How giving birth can impact a women's breast cancer risk
Having a first baby could raise the risk of breast cancer for more than two decades and women who wait until 35 to start a family face the biggest risk, a study has revealed.
Five years after giving birth mothers are 80 per cent more likely to get breast cancer than women of the same age who don’t have children.
The relationship between childbirth and a woman’s breast cancer risk has previously provided contradictory results.
Previous studies have revealed that giving birth could raise the breast cancer risk initially before lowering it in the long term, but this new research has thrown more light on the point where these impacts cancel each other out.
In an overview of 15 studies, researchers at the University of North Carolina analysed nearly 900,000 women and found the risk actually rises for about two decades after childbirth before the protective effect kicks in.
As well as looking at breast cancer risk after birth, researchers also examined the impact of other factors, such as family history, which previous studies have not included.
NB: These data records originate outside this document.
(** X8.  With radius 0 the batch estimate is never a number: for a
    reference without negative coordinates, and draws and directions of the
    right shape, every perturbed point equals [x], every objective entry is
    a quotient by zero, and [compute_lipschitz_batch] returns plus infinity
    or NaN, whatever the model and the number of steps. *)
Theorem batch_estimate_zero_radius model x step_size n_steps l2_normalize
  (w : world RNG) :
  Forall (Forall (fun v => 0 <= v)) x ->
  exists r w',
    compute_lipschitz_batch randn_like normalize sign_grad
      model x 0 step_size n_steps l2_normalize w = (Return r, w') /\
    (r = PInf \/ r = NaN).
Proof.
  intros Hx.
  set (m := model_ normalize model l2_normalize).
  destruct (batch_estimate_invariant (fun p => teq p x)
              (fun v => ~ finite v /\ not_negative v)
              model x 0 step_size n_steps l2_normalize w)
    as (r & w' & Hrun & Hnf & Hnn).
  - intros p Hp. unfold next_point. apply box_returns_reference; [|exact Hx].
    eapply same_shape_trans; [apply step_same_shape, sign_grad_shape|].
    now apply teq_same_shape.
  - intros p Hp. split.
    + now apply mean_not_finite, objective_at_reference.
    + apply mean_not_negative, objective_not_negative.
  - unfold initial_x_prime. apply box_returns_reference; [|exact Hx].
    apply step_same_shape, randn_like_shape.
  - exists r, w'. split; [exact Hrun|].
    destruct r as [q| | |]; auto; [|contradiction].
    exfalso. apply Hnf. exists q. reflexivity.
Qed.

End EstimatorInvariants.

(** ** The batch estimator: sign of the estimate, and more steps *)

Section EstimatorValues.

Context {RNG : Type}.
Variable randn_like : RNG -> tensor -> tensor * RNG.
Variable normalize : tensor -> tensor.
Variable sign_grad : (tensor -> fval) -> tensor -> tensor.

(** X7.  The batch estimate is never negative: whatever the model, the
    batch and the parameters, [compute_lipschitz_batch] returns a number that
    is not negative, plus infinity or NaN, and never minus infinity. *)
Theorem batch_estimate_not_negative model x eps step_size n_steps l2_normalize
  (w : world RNG) :
  exists r w',
    compute_lipschitz_batch randn_like normalize sign_grad
      model x eps step_size n_steps l2_normalize w = (Return r, w') /\
    not_negative r.
Proof.
  apply (batch_estimate_invariant randn_like normalize sign_grad
           (fun _ => True) not_negative); auto.
  intros p _. apply mean_not_negative, objective_not_negative.
Qed.
(* ===== verification/Prelude.v ===== *)
(** * PcfDoom: a verification development of [src/PcfDoomComponent/index.ts]

    The program is a single Power Apps Component Framework (PCF) control,
    the class [PcfDoomComponent].  The host framework calls its lifecycle
    methods; the methods manipulate the browser DOM and schedule timers.
    The parts and how they interact:

    - the host (PCF runtime) creates a container [div] in the page and calls
      [init], then [updateView] whenever a property changes, [getOutputs]
      and finally [destroy];
    - [init] builds a decoy [textarea] (id ["seriousTextArea"]), a wrapper
      [div] ([_container]) and the "BOSS KEY" [button] ([_bossKey]) with a
      click listener bound to [onBossKeyClick];
    - [updateView] reads the option set [DoomEnablerOptionSet]; the first
      time it equals 5 it sets the one-shot flag [_controlViewRendered],
      hides the textarea found by [document.getElementById] and calls
      [renderDoomIframe], which appends an [iframe] and the button to the
      wrapper and schedules a 100 ms slide-in animation with [setTimeout];
    - the button's click handler [onBossKeyClick] looks the iframe up with
      [querySelector], schedules a fly-out after 10 ms, which schedules
      after 500 ms the removal of the wrapper and the re-display of the
      textarea.

    Files (in dependency order, as [_CoqProject] lists them):

    - [Prelude] (this file): the JavaScript exception type, a state and
      exception monad [ST] (instances of stdpp's [MRet]/[MBind], so the
      code is written with [x ← c; k]), its laws, the hint database
      [pcf] and the tactic [st_unfold].
    - [Dom]: the part of the browser DOM the control uses, as a store
      [gmap N node] with parent pointers and ordered child lists:
      [createElement], [appendChild] (with the move semantics and the
      hierarchy check), [removeChild], [parentNode], attributes, [classList],
      inline [style], [addEventListener], [getElementById] and
      [querySelector('.c')] in tree order.  This is the platform, not code
      of the repository: it is modelled from the DOM standard.
    - [DomWf]: the well-formedness of a store ([dom_wf]: the root exists,
      identifiers are fresh, [c] is among [p]'s children exactly when [p]
      is [c]'s parent, no node is its own parent), a checker [dom_wfb]
      proved to decide it, and its preservation by every DOM operation
      the control calls; [appendChild]'s effect and error results, and
      the append/remove round trip; [is_ancestor], the parent chain as an
      inductive relation.
    - [Acyclic]: [acyclic] (no node is its own ancestor, decided by
      [acyclicb]) and [forest] ([dom_wf] and acyclic).  On a forest the
      ancestor chain is a list of distinct nodes of the store, so the fuel
      of [ancestors] and [tree_order] (the store's size) is enough: the
      hierarchy check and [connected] decide the ancestor relation
      ([inclusive_ancestor_iff]), [tree_order d n] lists exactly [n] and
      its descendants ([tree_order_iff]), and [getElementById] and
      [querySelector] find an element whenever a matching one is in the
      tree ([getElementById_found], [querySelector_class_found]).
      [appendChild] keeps a forest acyclic because of that check.  The
      class [DomInv] is the interface of a store invariant kept by every
      DOM operation; [dom_wf] and [forest] are its instances, and
      [same_links] (same parent links) is an equivalence under which
      [is_ancestor] and [acyclic] are [Proper].
    - [ClassList]: the round trip between the [class] attribute and its
      token list ([words] of the serialisation of valid tokens), so that
      [classList.add(t)] makes [has_class] (the [.t] selector) true.
    - [Timers]: the HTML timer list behind [setTimeout]: a clock, a list of
      pending tasks with due time and sequence number, the choice of the
      earliest task (ties in scheduling order).
    - [Widget]: the class itself.  [this] is an instance record in a
      table, the JS world is [world] (DOM, timers, instances), and every
      method and every closure the code creates is a definition in [ST
      world]: [init], [updateView], [renderDoomIframe],
      [createIFrameElement], [getOutputs], [destroy], [onBossKeyClick]
      and the three timer callbacks (defunctionalised as [closure]).
    - [Host]: the PCF runtime and the browser event loop as a step function
      [host_step] on worlds: mounting a control, property updates, user
      clicks (dispatched along the target's ancestors, as a bubbling
      event), timer turns, destroy; [drain] runs the timers until idle.
      [destroy_is_noop]: a [Destroy] event changes nothing that follows.
    - [Safety]: [keeps P m], the statement [m] keeps the store invariant
      [P], for any instance [P] of [DomInv]: closed under bind and proved
      of every primitive, hence of every method and of every host step,
      once for both instances.  Along [runs] (any sequence of host events,
      any number of controls) the DOM stays well formed and a forest (a
      consequence of the DOM model, used by the later files).  On
      a well-formed DOM the boss key's handler [completes], and its
      fallback branch removes the wrapper at once.
    - [Page]: one control mounted on an empty page.  [reachable] is the
      closure of [host_step] from the mount; [reachable_shape] proves that
      every reachable world is [shape p] for parameters [p] satisfying
      [valid] (the flag, the decoy's display, whether the wrapper is in the
      page, the iframe's style, the timer list), one event at a time, each
      case computed by [vm_compute] on symbolic parameters.
    - [Behaviour]: the properties of the page derived from the invariant:
      the reveal ([update_reveals]), the decoy before it, the decoy hidden
      exactly while the frame is shown, the dead fallback branch of
      [onBossKeyClick] ([click_finds_iframe]), termination of the timer
      loop with an explicit measure ([drain_terminates]) and the boss
      key's promise ([boss_key_restores_decoy], a liveness property proved
      with a "dismissal under way" invariant), the 500 ms bound on pending
      timers, the types of the fields, and the equivalence of a dispatched
      click on the boss key with a direct call of its handler.
    - [Methods]: [init] and [renderDoomIframe] on an arbitrary page, run
      symbolically with one rewriting lemma per primitive statement
      ([bind_dom_create], [bind_update_top], [bind_this_ref], ...):
      [init_run] and [renderDoomIframe_run] give their exact result on
      any world (each DOM call that can throw is a branch), and the
      theorems give their effect node by node on a well-formed page, the
      round trip between the iframe's class and the boss key's selector,
      and the error path of [updateView] called before [init].
    - [Callbacks]: the fly-out branch of [onBossKeyClick] and the timer
      callbacks [animateIn], [flyOut], [removeContainer] on any forest
      page, with any number of controls: the exact result of each, and
      the whole boss key sequence (the click, then the two turns of the
      event loop that run the callbacks it schedules) that detaches the
      container and shows a connected decoy.
    - [Reveal]: [updateView]'s reveal on any forest page: the flag, the
      first element with the decoy's id hidden (the aliasing between
      controls made exact by the adequacy of [getElementById]), the
      iframe rendered; [node_kind] (tag, attributes, listeners) is what
      the reveal leaves alone on the other nodes.
    - [Spec]: the abstract contract, a labelled machine Decoy -> Revealed
      -> Dismissed with what the page shows in each phase, the refinement
      theorem [refinement] (every host step is a machine step) and its
      corollary that the phase never goes back.
    - [Scenarios]: the decoys of several controls share an id: on any
      forest page the reveal hides the first element with that id in the
      document, and when it is another control's decoy the caller's own
      decoy stays on screen ([reveal_hides_first_decoy]).
    - [Controls]: any number of controls on one page, from the empty
      page.  [page_ok] is the page invariant: a forest under the [body],
      buttons without children, every mounted control's fields pointing to
      nodes of the right tags ([ctl_ok]), every listener and pending timer
      a closure of a mounted control with live references
      ([closure_ok]), every boss key either detached or beside its
      control's iframe in its container ([links_ok]).  Each host step
      keeps it ([mount_page_ok] through [host_mount_spec], the effect of
      the mount; [updateView_page_ok] through [Reveal]; every closure
      through [Callbacks]), so it holds on every run ([runs_page_ok]);
      on such pages no call of the host throws ([no_exception]) and the
      boss key's handler never takes its fallback branch
      ([boss_key_flies_out]).

    Theorem groups: guards of the methods on arbitrary worlds (Widget),
    the timer list (Timers), the DOM's invariant, errors and round trips
    (DomWf, ClassList), acyclicity and the adequacy of the traversal fuel
    (Acyclic), the DOM invariants over all runs and the absence of
    exceptions in the boss key's handler (Safety), the methods on an
    arbitrary page and their error path (Methods), the boss key's
    branches and callbacks on an arbitrary page (Callbacks), the reveal on
    an arbitrary page (Reveal), the single-control page invariant
    (Page), the multi-control page invariant and the absence of
    exceptions in every run (Controls), functional, safety, liveness,
    termination, bounds, type and equivalence properties of the page
    (Behaviour), refinement (Spec), the shared decoy id (Scenarios) and
    the empty [destroy] (Host).

    Fuel and bounds.  Tree traversals ([getElementById], [querySelector],
    the ancestor chain) recurse over a store, not a structure, and take as
    fuel the number of nodes in the store.  That is enough on a forest
    ([Acyclic]): the chain of a node, with the node in front, lists
    distinct nodes of the store ([ancestors_fuel_length]), so more fuel
    gives the same chain ([ancestors_fuel_enough]), and a descendant lies
    at a depth below the store's size, which [tree_order] reaches
    ([tree_order_iff]).  Time is in milliseconds as [N]; [setTimeout]
    clamps a negative delay to 0 as the HTML standard does; the longest
    delay the code passes is 500 ms, the horizon [within 500] that
    [Page.valid] keeps.  The timer loop's bound is [timer_measure]: a
    pending fly-out counts 2 (it schedules the removal), any other
    callback 1, and every turn lowers the sum.

    Not modelled: the rendering of CSS transitions (the style values are
    kept as the strings the code writes, and the animations are the timer
    callbacks that write them), the content of the iframe, the generated
    [ManifestTypes] (an option set is [option Z], [null] being [None]),
    the timer nesting clamp of the HTML standard (the code never nests
    more than two timers), the validity of CSS values (the invalid font
    shorthand [font = "Segoe UI"] is kept as written), [notifyOutputChanged]
    and the session [state] (the code never uses them).  The exact
    page invariant [Page.valid] (what the page shows, the style of each
    node, the timer list) covers one control; with several controls on a
    page the development proves the structural invariant [Controls.page_ok]
    and the absence of exceptions over all runs, the effect of each method
    and callback on an arbitrary page ([Methods], [Callbacks], [Reveal]),
    and the effect of the shared decoy id ([Scenarios]); what several
    controls show is not characterised in general. *)

From stdpp Require Export base gmap strings list.
From Stdlib Require Export NArith ZArith.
The study, published in the journal Annals of Internal Medicine, also found that 35 years after giving birth, mothers were 23 per cent less likely to get breast cancer than childless women of the same age.
Commenting on the findings Hazel Nichols of the University of North Carolina, one of the study’s authors, told The Times: “What most people know is women who have children tend to have lower breast cancer risk than women who have not, but that comes from what breast cancer looks like for women in their sixties and beyond. We found that it can take more than 20 years for childbirth to become protective for breast cancer, and that before that, breast cancer risk was higher in women who had recently had a child.”
Study authors hope the research could lead to greater breast cancer awareness among younger mothers and medical professionals.
Dr Minouk Schoemaker, Staff Scientist at The Institute of Cancer Research, London, who co-authored the study, told ICR: “Pregnancy affects breast cancer risk in complex and different ways, and some of the causes of breast cancer appear to be different in women depending on whether they have undergone the menopause or not. However, previous research has suggested that pregnancy increases the risk of breast cancer in the short-term despite a protective effect in the long-term.
“Our large international study has provided further evidence that pregnancy increases women’s risk of breast cancer at first – although the overall rates in the younger age groups that we looked at was still low.
“And the protective effect of pregnancy on breast cancer risk becomes apparent later on, with women having a lower risk of developing the disease from around 24 years after childbirth, depending on their age at first birth and the number of births.
“We do not yet know why pregnancy affects breast cancer risk but we hope our findings will help better predict individual women’s risk of breast cancer, and increase breast cancer awareness in young mothers.”
Previous research has also uncovered a link between breastfeeding and a reduced breast cancer risk.
The analysis, published in the journal Annals of Oncology found breastfeeding mothers may have up to 20 per cent reduced risk of developing an aggressive form of breast cancer called hormone-receptor negative.